Double-layer nickel-cobalt hydroxide (Ni-Co) (LDH) has been investigated as a promising supercapacitor electrode material. A recent study published in the International Journal of Energy Research focuses on the innovative use of the hybrid of graphene oxide (GO) and single-walled carbon nanotubes (SWCNHs) as an efficient platform for coating materials LDH.

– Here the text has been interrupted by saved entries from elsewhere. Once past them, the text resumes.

(* ===== verification/HttpBody.v ===== *)
(** * HttpBody: response bodies

    Models the body readers of [network/http_client.go]: the choice made from
    the headers ([buildHTTPBodyReader]), the chunked decoder, [io.LimitReader],
    and [io.ReadAll] on them.  The sizes of the buffers [io.ReadAll] passes are
    a parameter, so its growth policy does not matter. *)

From S2P Require Import Prelude Bytes GoStrings Conn Bufio Http1.

Local Open Scope Z_scope.

(** The kinds of [io.Reader] a body can be; the buffered reader is shared. *)
Inductive body_kind :=
| BodyChunked (currentRemaining : Z) (done : bool)
| BodyEmpty
| BodyLimited (n : Z)
| BodyRaw.

Record body := mkBody { bd_reader : bufio; bd_kind : body_kind }.

Definition set_kind (k : body_kind) : GoM body unit := modify (fun b => mkBody (bd_reader b) k).

(** Run an operation of the buffered reader and keep its error as a value. *)
Definition attempt {A} (m : GoM bufio A) : GoM body (A + error) := fun b =>
  match m (bd_reader b) with
  | (Ok a, s) => (Ok (inl a), mkBody s (bd_kind b))
  | (Err e, s) => (Ok (inr e), mkBody s (bd_kind b))
  | (Panic, s) => (Panic, mkBody s (bd_kind b))
  | (Diverge, s) => (Diverge, mkBody s (bd_kind b))
  end.

(** The trailer lines after the last chunk, up to the blank one. *)
Fixpoint skip_trailers (fuel : nat) : GoM bufio unit :=
  match fuel with
  | O => fun s => (Diverge, s)
  | S fuel =>
      do line <- readHTTPLine;
      match line with [] => ret tt | _ => skip_trailers fuel end
  end.

(** The text of a chunk size: what comes before a semicolon, trimmed. *)
Definition size_text (line : bytes) : bytes :=
  TrimSpace (match Index line (str ";") with Some i => take i line | None => line end).

(** The loop that fetches the next chunk header: [None] goes on to the data,
    [Some e] is returned with no bytes. *)
Definition next_chunk : GoM body (option error) :=
  do line <- attempt readHTTPLine;
  match line with
  | inr err => ret (Some err)
  | inl line =>
      match ParseInt (size_text line) 16 with
      | None => ret (Some (Errorf "invalid chunk size: %q" [AQuote (size_text line)]))
      | Some size =>
          if size =? 0 then
            do b <- get;
            do r <- attempt (skip_trailers (S (length (br_stream (bd_reader b)))));
            match r with
            | inr err => ret (Some err)
            | inl _ => set_kind (BodyChunked 0 true) ;; ret (Some EOF)
            end
          else if size <? 0 then ret (Some (Errorf "invalid negative chunk size" []))
          else set_kind (BodyChunked size false) ;; ret None
      end
  end.

(** The data part of [Read] for a chunk with [rem] bytes left. *)
Definition chunk_data (cap : nat) (rem : Z) : GoM body (bytes * option error) :=
  let cap := if rem <? Z.of_nat cap then Z.to_nat rem else cap in
  do r <- attempt (br_Read cap);
  match r with
  | inr e => ret ([], Some e)
  | inl (d, err) =>
      let rem := rem - zlen d in
      set_kind (BodyChunked rem false) ;;
      match err with
      | Some e => ret (d, Some e)
      | None =>
          if rem =? 0 then
            do r <- attempt (br_ReadFull 2);
            match r with
            | inr e => ret (d, Some e)
            | inl crlf2 =>
                if bool_decide (crlf2 = crlf) then ret (d, None)
                else ret (d, Some (Errorf "invalid chunk delimiter" []))
            end
          else ret (d, None)
      end
  end.

Definition chunked_Read (cap : nat) (rem : Z) (done : bool) : GoM body (bytes * option error) :=
  if done then ret ([], Some EOF)
  else
    do e <- if rem =? 0 then next_chunk else ret None;
    match e with
    | Some err => ret ([], Some err)
    | None =>
        do b <- get;
        match bd_kind b with
        | BodyChunked rem _ => chunk_data cap rem
        | _ => panic
        end
    end.

Definition plain_Read (cap : nat) : GoM body (bytes * option error) :=
  do r <- attempt (br_Read cap);
  match r with
  | inr e => ret ([], Some e)
  | inl r => ret r
  end.
Lemma opening_reading {A B} (m : GoM bufio A) s (k : A -> bufio -> GoM (world P) B) (Q : B -> Prop) :
  (exists r s', m s = (r, s') /\ returned r) -> (forall a s', opening Q (k a s')) -> opening Q (reading m s k).
Proof.
  intros (r & s' & E & Hr) Hk. unfold reading. rewrite E. destruct r as [a|e| |]; try done.
  apply opening_fail_closing. by left.
Qed.

(** An open response. *)
Definition open_response (st : HTTPStreamResponse) : Prop :=
  st_isClosed st = false /\ (st_Decoder st = Identity -> body_wf (st_Body st)).

Lemma opening_open_body c code line h s : opening open_response (open_body c code line h s).
Proof.
  unfold open_body. destruct (buildHTTPBodyReader h) as [kind|err] eqn:Ek; [|apply opening_fail_closing; by left].
  assert (body_wf (mkBody s kind)) as Hwf.
  { unfold body_wf. cbn [bd_kind]. destruct kind as [rem dn| | |]; try done. revert Ek.
    unfold buildHTTPBodyReader. cbv zeta. repeat case_match; intros; simplify_eq; lia. }
  cbv zeta. destruct (if hc_AutoDecompress c then _ else _) eqn:Ed.
  - intros n w Hw. eexists _, _. split; [reflexivity|]. by split_and!.
  - destruct (gzip_NewReader_reads (mkBody s kind)) as (r & b' & -> & Hr & _).
    destruct r as [[]|e| |]; try done; [|apply opening_fail_closing; by left].
    intros n w Hw. eexists _, _. split; [reflexivity|]. by split_and!.
  - intros n w Hw. eexists _, _. split; [reflexivity|]. by split_and!.
Qed.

Study: Ni-Co layer double hydroxide coated on graphene oxide microsphere nanocomposite and single-walled carbon nanotubes as supercapacitor electrode material. Image credit: Peter Sobolev/Shutterstock.com
The new supercapacitor electrode material based on Ni-Co LDH and GO/SWCNH composite is a potential choice for pseudocapacitor applications due to its superior electrochemical properties and ease of production, ideal for various commercial applications and industrial
Why are supercapacitors so important?
Clean and renewable energy technologies are currently being explored to address the global challenges of energy consumption and sustainability. As a result, competition for more efficient energy storage systems, such as supercapacitors and regenerative batteries, has increased dramatically.

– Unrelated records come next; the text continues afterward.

(** ** Witnesses *)

Definition demo_upgrade : list (bytes * bytes) :=
  [(str "Upgrade", str "WebSocket"); (str "Connection", str "keep-alive, Upgrade");
   (str "Sec-WebSocket-Accept", str "ICX+Yqv66kxgM0FcWaLWlFLwTAI=")].
Definition demo_101 : bytes := str "HTTP/1.1 101 Switching Protocols" ++ crlf ++ header_block demo_upgrade ++ crlf ++ str "frames".
Definition demo_conf : WebSocketConfig unit := mkWSConf 5 None None ∅ [] false [str "chat"] 0 [] 0 0 false.


Lemma NewWebSocketClient_safe_witness :
  exists r w', NewWebSocketClient (H1 := simple_neturl) (H3 := demo_net demo_101) (str "ws://example.com")
      demo_conf 0 demo_world = (r, w') /\
    (length (w_dialled w') <= 0 + 1)%nat /\
    match r with
    | Ok c => tidy (1 + 0) w' /\ usable c
    | Err _ => tidy 0 w'
    | _ => False
    end.
Proof.
  apply (NewWebSocketClient_safe (H1 := simple_neturl) (H3 := demo_net demo_101) (str "ws://example.com")
    demo_conf 0 0 demo_world).
  - done.
  - by split.
Defined.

Supercapacitors have attracted much interest in scientific communities due to their high energy density, fast charge/discharge rates, and extended cycling stability. Supercapacitors are classified as electric double layer capacitors (EDLCs) or pseudocapacitors, depending on their energy storage mechanism.
Energy storage in an EDLC is related to a non-Faradaic mechanism involving physical absorption and dissociation of electroactive species on the surfaces of the supercapacitor electrode material and electrolytes. On the other hand, energy storage in pseudocapacitors mainly depends on the reversible Faradaic interactions between the interface functional groups of the supercapacitor electrode material.

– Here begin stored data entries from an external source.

(** The label says whether the context closes the client. *)
Inductive wl_step : bool -> wlstate -> wlstate -> Prop :=
| wl_cancel pc c out :
    wl_step true (mkWL pc c true out) (mkWL pc (snd (WS_Close c)) false out)
| wl_unwatch pc c out :
    done_closed pc = true -> wl_step false (mkWL pc c true out) (mkWL pc c false out)
| wl_closed c x out :
    ws_isClosed c = true ->
    wl_step false (mkWL WTop c x out) (wl_answer (None, Some ErrTCPClientClosed) c x out)
| wl_open c x out :
    ws_isClosed c = false -> wl_step false (mkWL WTop c x out) (mkWL (WRead Byte.x00 []) c x out)
| wl_frame op acc f c c' x out :
    next_frame c = (Ok f, c') -> wl_step false (mkWL (WRead op acc) c x out) (mkWL (WGot op acc f) c' x out)
| wl_frame_err op acc e c c' x out :
    next_frame c = (Err e, c') -> wl_step false (mkWL (WRead op acc) c x out) (wl_answer (None, Some e) c' x out)
| wl_again op acc f op' acc' c c' x out :
    frame_turn op acc f c = (Ok (Again op' acc'), c') ->
    wl_step false (mkWL (WGot op acc f) c x out) (mkWL (WRead op' acc') c' x out)
| wl_finish op acc f a c c' x out :
    frame_turn op acc f c = (Ok (Finish a), c') ->
    wl_step false (mkWL (WGot op acc f) c x out) (wl_answer a c' x out)
| wl_fail op acc f e c c' x out :
    frame_turn op acc f c = (Err e, c') ->
    wl_step false (mkWL (WGot op acc f) c x out) (wl_answer (None, Some e) c' x out)
| wl_defer c x out :
    wl_step false (mkWL WDefer c x out) (mkWL WClosing c x out)
| wl_close c x out :
    wl_step false (mkWL WClosing c x out) (mkWL WDone (snd (WS_Close c)) x out)
| wl_done c x out :
    wl_step false (mkWL WDone c x out) (mkWL WStopped c x (out ++ [WsOnDone])).

(** What other goroutines and the callbacks do to the client; a Go slice is
    never longer than [maxAlloc]. *)
Inductive ws_env : bool -> WebSocketClient -> WebSocketClient -> Prop :=
| env_write op p c : zlen p <= maxAlloc -> ws_env false c (snd (WriteFrame op p c))
| env_close c : ws_env true c (snd (WS_Close c)).

(** [wl_run calm n s s']: from [s] to [s'] in [n] steps of the listener and any
    number of steps of others.  In a calm run nobody closes the client: neither
    the context nor the others. *)
Inductive wl_run (calm : bool) : nat -> wlstate -> wlstate -> Prop :=
| run_nil s : wl_run calm 0 s s
| run_own n b s1 s2 s3 :
    wl_step b s1 s2 -> (calm = true -> b = false) ->
    wl_run calm n s2 s3 -> wl_run calm (S n) s1 s3
| run_env n b pc c c' x out s3 :
    ws_env b c c' -> (calm = true -> b = false) ->
    wl_run calm n (mkWL pc c' x out) s3 -> wl_run calm n (mkWL pc c x out) s3.

(** [ReadMessage] is a loop of such rounds. *)
Lemma read_message_turns fuel op acc c :
  read_message (S fuel) op acc c =
    (do frame <- next_frame;
     do t <- frame_turn op acc frame;
     match t with Again op' acc' => read_message fuel op' acc' | Finish a => ret a end) c.
Proof.
  cbn [read_message]. unfold bind at 1 2. destruct (next_frame c) as [[f|e| |] c1]; try done.
  unfold frame_turn, on_frame, get, bind. cbv beta iota zeta.
  destruct (parseWebSocketClosePayload (Payload f)) as [code reason].
  repeat first [case_bool_decide|case_if]; try done; cbn -[Pong writeCloseFrame ignore];
    (destruct (ignore _ c1) as [[]]; done).
Qed.
(** The listener alone, as a function: the next step of its own goroutine. *)
Definition wl_next (s : wlstate) : wlstate :=
  let '(mkWL pc c x out) := s in
  match pc with
  | WTop =>
      if ws_isClosed c then wl_answer (None, Some ErrTCPClientClosed) c x out
      else mkWL (WRead Byte.x00 []) c x out
  | WRead op acc =>
      match next_frame c with
      | (Ok f, c') => mkWL (WGot op acc f) c' x out
      | (Err e, c') => wl_answer (None, Some e) c' x out
      | _ => s
      end
  | WGot op acc f =>
      match frame_turn op acc f c with
      | (Ok (Again op' acc'), c') => mkWL (WRead op' acc') c' x out
      | (Ok (Finish a), c') => wl_answer a c' x out
      | (Err e, c') => wl_answer (None, Some e) c' x out
      | _ => s
      end
  | WDefer => mkWL WClosing c x out
  | WClosing => mkWL WDone (snd (WS_Close c)) x out
  | WDone => mkWL WStopped c x (out ++ [WsOnDone])
  | WStopped => s
  end.

Lemma wl_next_step s : wl_next s = s \/ wl_step false s (wl_next s).
Proof.
  destruct s as [pc c x out]. destruct pc; cbn [wl_next]; try (right; constructor; fail); try (by left).
  - right. destruct (ws_isClosed c) eqn:E; by constructor.
  - destruct (next_frame c) as [[f|e| |] c'] eqn:E; try (by left); right; by econstructor.
  - destruct (frame_turn _ _ _ c) as [[[op' acc'|a]|e| |] c'] eqn:E; try (by left); right; by econstructor.
Qed.

Lemma wl_exec_run calm k s : exists n, wl_run calm n s (Nat.iter k wl_next s).
Proof.
  revert s. induction k as [|k IH]; intros s; [exists 0%nat; constructor|].
  rewrite Nat.iter_succ_r. destruct (IH (wl_next s)) as [n Hn]. destruct (wl_next_step s) as [E|E].
  - rewrite E in Hn |- *. eauto.
  - exists (S n). by eapply run_own.
Qed.
End listen.

Definition wl_init (c : WebSocketClient) : wlstate := mkWL WTop c true [].

(** ** Every run *)

(** Messages only; then at most one error; then [onDone]. *)
Definition messages_only (out : list ws_callback) : Prop :=
  Forall (fun cb => match cb with WsOnMessage _ => True | _ => False end) out.
Definition calls_ok (pc : wlpc) (out : list ws_callback) : Prop :=
  match pc with
  | WTop | WRead _ _ | WGot _ _ _ => messages_only out
  | WDefer | WClosing | WDone =>
      exists ms es, out = ms ++ es /\ messages_only ms /\ (es = [] \/ exists e, es = [WsOnError e])
  | WStopped =>
      exists ms es, out = ms ++ es ++ [WsOnDone] /\ messages_only ms /\ (es = [] \/ exists e, es = [WsOnError e])
  end.

(** What reading needs of a client. *)
Definition ws_able (c : WebSocketClient) : Prop :=
  is_Some (t_conn (ws_tcp c)) /\ 0 < ws_maxPayloadSize c <= maxAlloc.

Section every_run.
Context `{Rand}.

Lemma ws_kept_able c c' : ws_kept c c' -> ws_able c -> ws_able c'.
Proof. intros (Hk & [= _ _ Hm _] & _) [_ Ha]. split; [done|by rewrite Hm]. Qed.

Lemma env_kept b c c' : ws_able c -> ws_env b c c' -> ws_kept c c'.
Proof.
  intros [Hk _] He. destruct He as [op p c0 _|c0].
  - by destruct (WriteFrame_kept c0 op p Hk) as (r & c1 & -> & _ & ?).
  - by destruct (WS_Close_kept c0 Hk) as (r & c1 & -> & _ & ?).
Qed.

(** A round on a frame returns and reads nothing. *)
Lemma frame_turn_kept op acc f c :
  ws_able c -> exists r c', frame_turn op acc f c = (r, c') /\ returned r /\ ws_kept c c'.
Proof.
  intros [Hk _]. unfold frame_turn, on_frame, get, bind at 1. cbv beta iota zeta.
  assert (ws_kept c c) as K0 by done.
  case_bool_decide.
  { assert (exists c1, (if ws_disableAutoPong c then ret tt else ignore (Pong (Payload f))) c = (Ok tt, c1) /\ ws_kept c c1)
      as (c1 & E1 & K1).
    { destruct (ws_disableAutoPong c); [by exists c|]. by apply ignore_kept, Pong_kept. }
    rewrite (bind_Ok _ _ _ _ _ E1). by eexists _, _. }
  case_bool_decide; [by eexists _, _|]. case_bool_decide.
  { destruct (parseWebSocketClosePayload (Payload f)) as [code reason].
    destruct (ignore_kept (writeCloseFrame code reason) c) as (c1 & E1 & K1); [by apply writeFrameLocked_kept|].
    rewrite (bind_Ok _ _ _ _ _ E1). by eexists _, _. }
  repeat case_if; by eexists _, _.
Qed.

Lemma next_frame_able c :
  ws_able c -> exists r c', next_frame c = (r, c') /\ returned r /\ ws_able c' /\
    (match r with Ok _ => (length (ws_stream c') < length (ws_stream c))%nat | _ => True end).
Proof.
  intros [Hk Hm]. destruct (next_frame_returns c Hk Hm) as (r & c' & E & Hk' & [= _ _ Hm' _] & Hr).
  exists r, c'. split_and!; [done|by destruct r|split; [done|by rewrite Hm']|by destruct r].
Qed.

(** The distance of the listener from its end. *)
Definition wl_weight (pc : wlpc) : nat :=
  match pc with WGot _ _ _ => 6 | WTop => 5 | WRead _ _ => 4 | WDefer => 3 | WClosing => 2 | WDone => 1 | WStopped => 0 end.
Definition wl_measure (s : wlstate) : nat :=
  (match wl_pc s with
   | WTop | WRead _ _ | WGot _ _ _ => 3 * length (ws_stream (wl_ws s))
   | _ => 0
   end + wl_weight (wl_pc s) + (if wl_watching s then 1 else 0))%nat.

Definition wl_inv (s : wlstate) : Prop := ws_able (wl_ws s) /\ calls_ok (wl_pc s) (wl_out s).

Lemma calls_answer a c x out : messages_only out -> calls_ok (snd (on_answer a)) (wl_out (wl_answer a c x out)).
Proof.
  intros Hout. unfold wl_answer. destruct a as [[m|] [e|]]; cbn.
  all: try (by apply Forall_app; repeat constructor).
  all: exists out; eexists; split; [reflexivity|]; split; [done|]; destruct e; eauto; case_bool_decide; eauto.
Qed.

Lemma weight_answer a : (wl_weight (snd (on_answer a)) <= 5)%nat.
Proof. destruct a as [[m|] [e|]]; cbn; lia. Qed.

Lemma measure_answer a c x out :
  (wl_measure (wl_answer a c x out) <= 3 * length (ws_stream c) + 5 + (if x then 1 else 0))%nat.
Proof. destruct a as [[m|] [e|]]; cbn; lia. Qed.

Lemma Err_measure e c x out : (wl_measure (wl_answer (None, Some e) c x out) <= 3 + (if x then 1 else 0))%nat.
Proof. cbn. lia. Qed.

Lemma calls_ok_step b s s' : wl_step b s s' -> calls_ok (wl_pc s) (wl_out s) -> calls_ok (wl_pc s') (wl_out s').
Proof.
  intros Hstep Hout. destruct Hstep; cbn [wl_pc wl_out] in *; try done; try by apply calls_answer.
  destruct Hout as (ms & es & -> & Hms & Hes). exists ms, es. by rewrite <- app_assoc.
Qed.

(** Each step of the listener comes nearer its end. *)
Lemma wl_step_able b s s' :
  ws_able (wl_ws s) -> wl_step b s s' -> ws_able (wl_ws s') /\ (wl_measure s' < wl_measure s)%nat.
Proof.
  intros Ha Hstep.
  assert (forall e c c' x out, ws_able c' ->
    ws_able (wl_ws (wl_answer (None, Some e) c' x out)) /\
    (wl_measure (wl_answer (None, Some e) c' x out) < 3 * length (ws_stream c) + 4 + (if x then 1 else 0))%nat) as Herr.
  { intros e c c' x out Hc'. split; [done|]. pose proof (Err_measure e c' x out). lia. }
  destruct Hstep as [pc c out|pc c out Hd|c x out Hc|c x out Hc|op acc f c c' x out E|op acc e c c' x out E
    |op acc f op' acc' c c' x out E|op acc f a c c' x out E|op acc f e c c' x out E|c x out|c x out|c x out];
    cbn [wl_pc wl_ws wl_out wl_watching] in *.
  - destruct (WS_Close_kept c (proj1 Ha)) as (r & c' & -> & _ & K). split; [by eapply ws_kept_able|].
    unfold wl_measure. cbn [wl_pc wl_ws wl_watching snd]. rewrite (proj2 (proj2 K)). lia.
  - split; [done|]. unfold wl_measure. cbn [wl_pc wl_ws wl_watching]. lia.
  - destruct (Herr ErrTCPClientClosed c c x out Ha) as [? Hm]. split; [done|].
    unfold wl_measure at 2. cbn [wl_pc wl_ws wl_watching wl_weight]. lia.
  - split; [done|]. unfold wl_measure. cbn [wl_pc wl_ws wl_watching wl_weight]. lia.
  - destruct (next_frame_able c Ha) as (r & c2 & E2 & _ & Ha' & Hlt). rewrite E2 in E. simplify_eq.
    split; [done|]. unfold wl_measure. cbn [wl_pc wl_ws wl_watching wl_weight]. lia.
  - destruct (next_frame_able c Ha) as (r & c2 & E2 & _ & Ha' & _). rewrite E2 in E. simplify_eq.
    by apply Herr.
  - destruct (frame_turn_kept op acc f c Ha) as (r & c2 & E2 & _ & K). rewrite E2 in E. simplify_eq.
    split; [by eapply ws_kept_able|]. unfold wl_measure. cbn [wl_pc wl_ws wl_watching wl_weight].
    rewrite (proj2 (proj2 K)). lia.
  - destruct (frame_turn_kept op acc f c Ha) as (r & c2 & E2 & _ & K). rewrite E2 in E. simplify_eq.
    split; [by eapply ws_kept_able|].
    pose proof (measure_answer a c' x out) as Hm. rewrite (proj2 (proj2 K)) in Hm.
    unfold wl_measure at 2. cbn [wl_pc wl_ws wl_watching wl_weight]. lia.
  - destruct (frame_turn_kept op acc f c Ha) as (r & c2 & E2 & _ & K). rewrite E2 in E. simplify_eq.
    destruct (Herr e c c' x out) as [? Hm]; [by eapply ws_kept_able|]. split; [done|].
    unfold wl_measure at 2. cbn [wl_pc wl_ws wl_watching wl_weight]. lia.
  - split; [done|]. unfold wl_measure. cbn. lia.
  - destruct (WS_Close_kept c (proj1 Ha)) as (r & c' & -> & _ & K).
    split; [by eapply ws_kept_able|]. unfold wl_measure. cbn. lia.
  - split; [done|]. unfold wl_measure. cbn. lia.
Qed.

Supercapacitor electrode material: overview and challenges
Graphene oxide (GO) has attractive properties for supercapacitor electrode material applications, such as numerous reactive groups and multimodal ion transport pathways. However, the graphene oxide-based supercapacitor electrode material also has significant drawbacks, such as the discharge of graphene layers during the reduction reaction, insulating properties, and low bulk density.
SWCNHs have also been investigated as a supercapacitor electrode material due to their large specific surface area (SSA), tunable porous structure, and excellent electrical conductance. SWCNHs with conical tubular structures form robust spherical aggregates and have single-walled closed graphitic structures comparable to single-walled carbon nanotubes (SWCNTs).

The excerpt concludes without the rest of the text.